L’aver fatto proprio il concetto, espresso nella testimonianza raccolta, e proposta durante la trasmissione, senza né intervenire, né contrastare questa lettura, è un approccio che fa male alla buona informazione e determina una rivittimizzazione delle tre persone.”
Le Cpo di Fnsi, Odg, Usigrai e Giulia Giornaliste si riservano di valutare una segnalazione all’Ordine regionale di competenza: “La violenza non può mai essere né ammessa, né legittimata con parole che ledono la dignità, il rispetto e il diritto a vivere“.
Se il giornalismo deve seguire codici deontologici, non lo fa perchè i giornalisti devono essere delle marionette, ma perchè i riferimenti sono nati come guida per essere e diventare professionisti migliori. Certamente più sensibili di fronte a certi abusi, anche di forma e discriminazione di ogni genere, anche verso opinioni e riflessioni diverse.

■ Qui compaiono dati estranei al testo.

(* ===== verification/IdfPatch.v ===== *)
(** * The ESP-IDF patch step (src/patches/apply_idf_patch.py)

    The script applies one unified diff to the ESP-IDF tree, once.  The tree
    is a finite map from relative paths to decoded contents; [read_text] and
    [copy2] act on it.  The [patch] program is not part of the repository:
    it is a parameter of the section, a function from its arguments and the
    tree to an exit status, its output, whether it wrote a reject file, and
    the tree it leaves.  Standard output is kept ([out]) and so are the
    [patch] invocations ([runs]); diagnostics on standard error are not. *)

From stdpp Require Import base list gmap strings sets.
From Stdlib Require Import Ascii ZArith Lia.
From S2P Require Import Prelude PyStr.

Open Scope Z_scope.

(** ** The three regular expressions *)

(** The longest prefix whose characters satisfy [p], and the rest. *)
Fixpoint span (p : ascii -> bool) (s : string) : string * string :=
  match s with
  | EmptyString => (EmptyString, EmptyString)
  | String c s' => if p c then let (a, b) := span p s' in (String c a, b) else (EmptyString, s)
  end.

(** [re.match(prefix + (\S+), line)]: the captured group. *)
Definition match_word (prefix line : string) : option string :=
  if startswith prefix line then
    let (w, _) := span (fun c => negb (is_space c)) (sdrop (String.length prefix) line) in
    if String.eqb w "" then None else Some w
  else None.

Definition _FILE_HEADER_RE : string -> option string := match_word "--- ".
Definition _OLD_PATH_RE : string -> option string := match_word "--- a/".

(** [\d+(?:,(\d+))?] at the start of [s]: the optional group and the rest. *)
Definition match_range (s : string) : option (option string * string) :=
  let (d, rest) := span is_digit s in
  if String.eqb d "" then None else
  match rest with
  | String "," rest' =>
      let (n, rest'') := span is_digit rest' in
      if String.eqb n "" then Some (None, rest) else Some (Some n, rest'')
  | _ => Some (None, rest)
  end.

(** [^@@ -\d+(?:,(\d+))? \+\d+(?:,(\d+))? @@]: the two optional groups. *)
Definition _HUNK_HEADER_RE (line : string) : option (option string * option string) :=
  if startswith "@@ -" line then
    match match_range (sdrop 4 line) with
    | Some (g1, rest) =>
        if startswith " +" rest then
          match match_range (sdrop 2 rest) with
          | Some (g2, rest') => if startswith " @@" rest' then Some (g1, g2) else None
          | None => None
          end
        else None
    | None => None
    end
  else None.
Definition is_success (j : json) : bool :=
  match j with
  | JObj f => match jget "success" f with Some (JBool true) => true | _ => false end
  | _ => false
  end.

Definition _SETTINGS_BLOB_HTTP_TIMEOUT : Q * Q := (5, 30)%Q.

Section Fixture.

Context {C : Type} `{SettingsClient C}.
Context (port_num bridge_port : Z) (modbus : bool) (env : environment).

Definition on_client {A} (m : eff C A) : eff (gworld C) A := fun w =>
  let (r, c) := m (client w) in (r, GWorld c (slave w) (warnings w) (printed w)).

Definition set_slave (t : option thread) : eff (gworld C) unit :=
  modify (fun w => GWorld (client w) t (warnings w) (printed w)).

Definition print : eff (gworld C) unit :=
  modify (fun w => GWorld (client w) (slave w) (warnings w) (S (printed w))).

Definition warn : eff (gworld C) unit :=
  match warn_error env with
  | Some e => raise e
  | None => modify (fun w => GWorld (client w) (slave w) (S (warnings w)) (printed w))
  end.

Definition assert_ (b : bool) : eff (gworld C) unit := if b then ret tt else raise AssertionError.

Definition rs485_key : string := "rs485_" +:+ show_Z port_num.

Definition update_settings (j : json) : eff (gworld C) response :=
  on_client (sc_post_settings j (scalar 30)).

(** [assert resp.json().get("success") is True] *)
Definition assert_success (resp : response) : eff (gworld C) unit :=
  let* j := lift (resp_json resp) in
  let* s := lift (py_get "success" j) in
  assert_ (match s with Some (JBool true) => true | _ => false end).

(** Step 3: disable the port, to release the UART driver. *)
Definition disable_port : eff (gworld C) unit :=
  let* resp := on_client (sc_set_port_mode port_num (JStr "disabled")) in
  assert_ (status_code resp =? 200).
(** The restore of the session baseline converges.  Take the baseline
    captured from an earlier GET /settings body [before], and a device that
    stores what it confirms, left in any state by the tests of a module.
    Then [_restore_rs485_settings] returns without raising and sends exactly
    one request per captured port; and if it warned about none, every
    captured field of either port holds its baseline value again, which for
    [tx_disabled] is False whatever the baseline run had stored, while every
    field outside the whitelist is untouched. *)
Theorem rs485_restore_converges env before (w : gworld (aworld D)) :
  stores -> quiet_env env ->
  exists any w', _restore_rs485_settings env (capture before) w = (Ok any, w') /\
    log (client w') = log (client w) ++ (restore_request <$> capture before) /\
    (warnings w' = warnings w -> forall port ps key, port = "rs485_1" \/ port = "rs485_2" ->
       jget port before = Some (JObj ps) ->
       field (dev (client w')) port key =
         if decide (key ∈ _RS485_RESTORE_KEYS /\ jget key ps <> None)
         then (if decide (key = "tx_disabled") then Some (JBool false) else jget key ps)
         else field (dev (client w)) port key).
Proof.
  intros Hst Hq. unfold _restore_rs485_settings.
  destruct (restore_ports_spec env (capture before) false w Hq) as (any & w' & E & L & _ & _).
  exists any, w'. split_and!; [done|exact L|]. intros Hww port ps key Hport Hps.
  rewrite (restore_ports_fields env _ _ _ _ _ Hst Hq (capture_nodup before) E Hww).
  rewrite (capture_find before port ps Hport Hps).
  pose proof (capture_fields_get ps key) as Hg.
  destruct (length (capture_fields ps) =? 0)%nat eqn:El.
  - apply Nat.eqb_eq, length_zero_iff_nil in El. rewrite El in Hg. cbn in Hg.
    revert Hg. destruct (decide (key ∈ _RS485_RESTORE_KEYS /\ jget key ps <> None)) as [[_ Hd]|]; intros Hg; [|done].
    destruct (decide (key = "tx_disabled")); [done|]. by destruct (jget key ps).
  - cbv iota beta. rewrite Hg. destruct (decide (_ /\ _)) as [[Hd1 Hd2]|]; [|done].
    destruct (decide (key = "tx_disabled")); [done|]. by destruct (jget key ps).
Qed.

End Device.

(** ** A device that stores settings, left contaminated by a module *)

Definition settings_device (q : request) (d : gmap (string * string) json)
    : outcome response * gmap (string * string) json :=
  let ok := Ok (Response 200 "" (Some (JObj [("success", JBool true)])) []) in
  match payload q with
  | Some (JObj [(p, JObj fs)]) => (ok, foldr (fun kv m => <[(p, kv.1) := kv.2]> m) d fs)
  | _ => (ok, d)
  end.

Lemma settings_device_settled q d : settled (settings_device q d).1.
Proof. unfold settings_device. repeat split_match; done. Qed.

Lemma settings_device_stores : stores settings_device (fun d p k => d !! (p, k)).
Proof.
  intros p fs t d r d' Hd _ p' k. cbn in Hd. injection Hd as _ <-.
  induction fs as [|[k0 v0] fs IH]; cbn [foldr fst snd].
  - by destruct (decide (p' = p)).
  - rewrite jget_cons. destruct (decide (p' = p)) as [->|Hne].
    + destruct (decide (k0 = k)) as [->|Hk]; [by rewrite lookup_insert_eq|].
      rewrite lookup_insert_ne by congruence. exact IH.
    + rewrite lookup_insert_ne by congruence. exact IH.
Qed.

Definition clean_before : fields :=
  [("web_port", JNum 80);
   ("rs485_1", JObj [("baudrate", JNum 9600); ("tx_disabled", JBool true); ("port_mode", JStr "off")])].

Definition dirty_world : gworld (aworld (gmap (string * string) json)) :=
  GWorld (AWorld {[ ("rs485_1", "baudrate") := JNum 115200; ("rs485_1", "tx_disabled") := JBool true;
                    ("rs485_1", "port_mode") := JStr "tcp_bridge" ]} [] ∅ 1 0%Q (fun _ => 0%Q)) None 0 0.

Lemma rs485_restore_converges_witness :
  exists any w',
    _restore_rs485_settings (H := rs485_http_client settings_device settings_device_settled)
      (Environment (Ok tt) None true true None) (capture clean_before) dirty_world = (Ok any, w') /\
    dev (client w') !! ("rs485_1", "baudrate") = Some (JNum 9600) /\
    dev (client w') !! ("rs485_1", "tx_disabled") = Some (JBool false) /\
    dev (client w') !! ("rs485_1", "port_mode") = Some (JStr "tcp_bridge").
Proof.
  destruct (rs485_restore_converges settings_device settings_device_settled (fun d p k => d !! (p, k))
    (Environment (Ok tt) None true true None) clean_before dirty_world settings_device_stores) as (any & w' & E & _ & Hf).
  - split; [reflexivity|]. intros j t c e He. exfalso. revert He.
    destruct (post_device settings_device settings_device_settled j t c) as (r & d' & Hd & -> & _).
    unfold settings_device in Hd. cbn in Hd. intros ->. repeat split_match_in Hd; discriminate Hd.
  - assert (warnings w' = warnings dirty_world) as Hww.
    { replace w' with (_restore_rs485_settings (H := rs485_http_client settings_device settings_device_settled)
        (Environment (Ok tt) None true true None) (capture clean_before) dirty_world).2 by (rewrite E; reflexivity).
      vm_compute. reflexivity. }
    exists any, w'. split; [exact E|].
    rewrite !(Hf Hww "rs485_1" [("baudrate", JNum 9600); ("tx_disabled", JBool true); ("port_mode", JStr "off")] _
      (or_introl eq_refl) eq_refl).
    vm_compute. auto.
Defined.
(* ===== verification/PollingClient.v ===== *)
(** * The polling client: api_tests/37_test_cache_server_deinit_hang.py

    Two threads share one socket and one statistics object: the sender emits
    a request per 20 ms off its own clock, the drainer reads the replies.  The
    test thread starts them, reads the statistics, and stops them.

    A thread is a program over the shared state: [Atomic] is one access to a
    shared variable, [Call] one call that leaves the interpreter (socket,
    clock, thread).  The threads, the peer and the clock interleave between
    any two of these.  [time.monotonic()] counts microseconds; a sleep may end
    at any time, since the loop reads the clock again after it.

    The socket is the environment's: a read may return any bytes the peer
    sent, time out or fail at any moment, but it reports an end of stream or a
    connection error only after the peer has gone or this side has shut the
    socket down ([peer_gone], [shut]). *)

From Stdlib Require Import ZArith Lia.
From stdpp Require Import base list relations.
From S2P Require Import Prelude PyBytes ModbusTcp.

Open Scope Z_scope.

Definition _SEND_INTERVAL_S : Z := 20000.
Definition _MAX_OUTSTANDING : Z := 1024.
Definition _SEND_LOG_MAX : Z := 60000.

(** What [stats.error] says, with the values its text interpolates. *)
Inductive note :=
| ConnectFailed (e : exn)
| SendStalled (after_sends : Z)
| PeerClosedOnSend (after_responses : Z) (e : exn)
| SendFailed (after_responses : Z) (e : exn)
| PeerClosed (after_responses : Z) (e : exn)
| RecvFailed (after_responses : Z) (e : exn).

I giornalisti (almeno quelli che si mettono in discussione) cercano di fare formazione professionale poiché quello che viene pubblicato su un giornale o peggio ancora in TV spesso entra nelle aule di tribunale e in alcuni casi fuorviando la verità e/o soffia in modo non corretto su tematiche delicate come il razzismo, il femminicidio, le violenze sessuali, il bullismo (che ha molte facce), ma anche salute mentale.
Guide che non servono a dire cosa scrivere certamente, perchè l’informazione è sacra; ma a sensibilizzare con quale lessico e quale attenzione meritano la persone citate e soprattutto per difendere i diritti dei bambini e delle vittime.
Servono eccome, come un docente è educatore dei suoi studenti, anche il giornalista educa. Soprattutto ora che le nuove generazioni guardano e condividono tutto sui social. Siamo responsabili della bellezza ma anche delle brutture che produciamo e dei loro effetti.
L’ultimo caso segnalato è stata il TG di La7 di Mentana, un altro caso che suscita sgomento e anche questo segnalato al Consiglio di Disciplina del CNOG.
Siamo responsabili anche con parole e titoli delle pagine di odio che si accendono sui social, delle divisioni culturali, gli scontri cercati virtuali che si consumano troppo spesso mostrando la parte peggiore si sé stessi. Gli utenti grazie ad uno schermo che disinibisce le opinioni, esprimono e scrivono le parole che diventano armi pesanti e incontrollabili.
PERCHE’ NON FARE UNA PUNTATA (O PIU’ PUNTATE) DEDICATA A QUESTI TEMI PER SENSIBILIZZARE LA COSCIENZA ANCHE COLLETTIVA? Forse sarebbe interessare proporre in TV una puntata dove si spiegano questi principi fondamentali e che le dichiarazioni dei familiari/conoscenti dei presunti colpevoli delle azioni violente e di morte non possono essere prese come giustificazione, anzi vanno stigmatizzate! Serve sensibilizzare i telespettatori sul fatto che nessun amore, nessun legame può giustificare un omicidio, il potere sulla vita altrui anche e solo in nome del fatidico AMORE!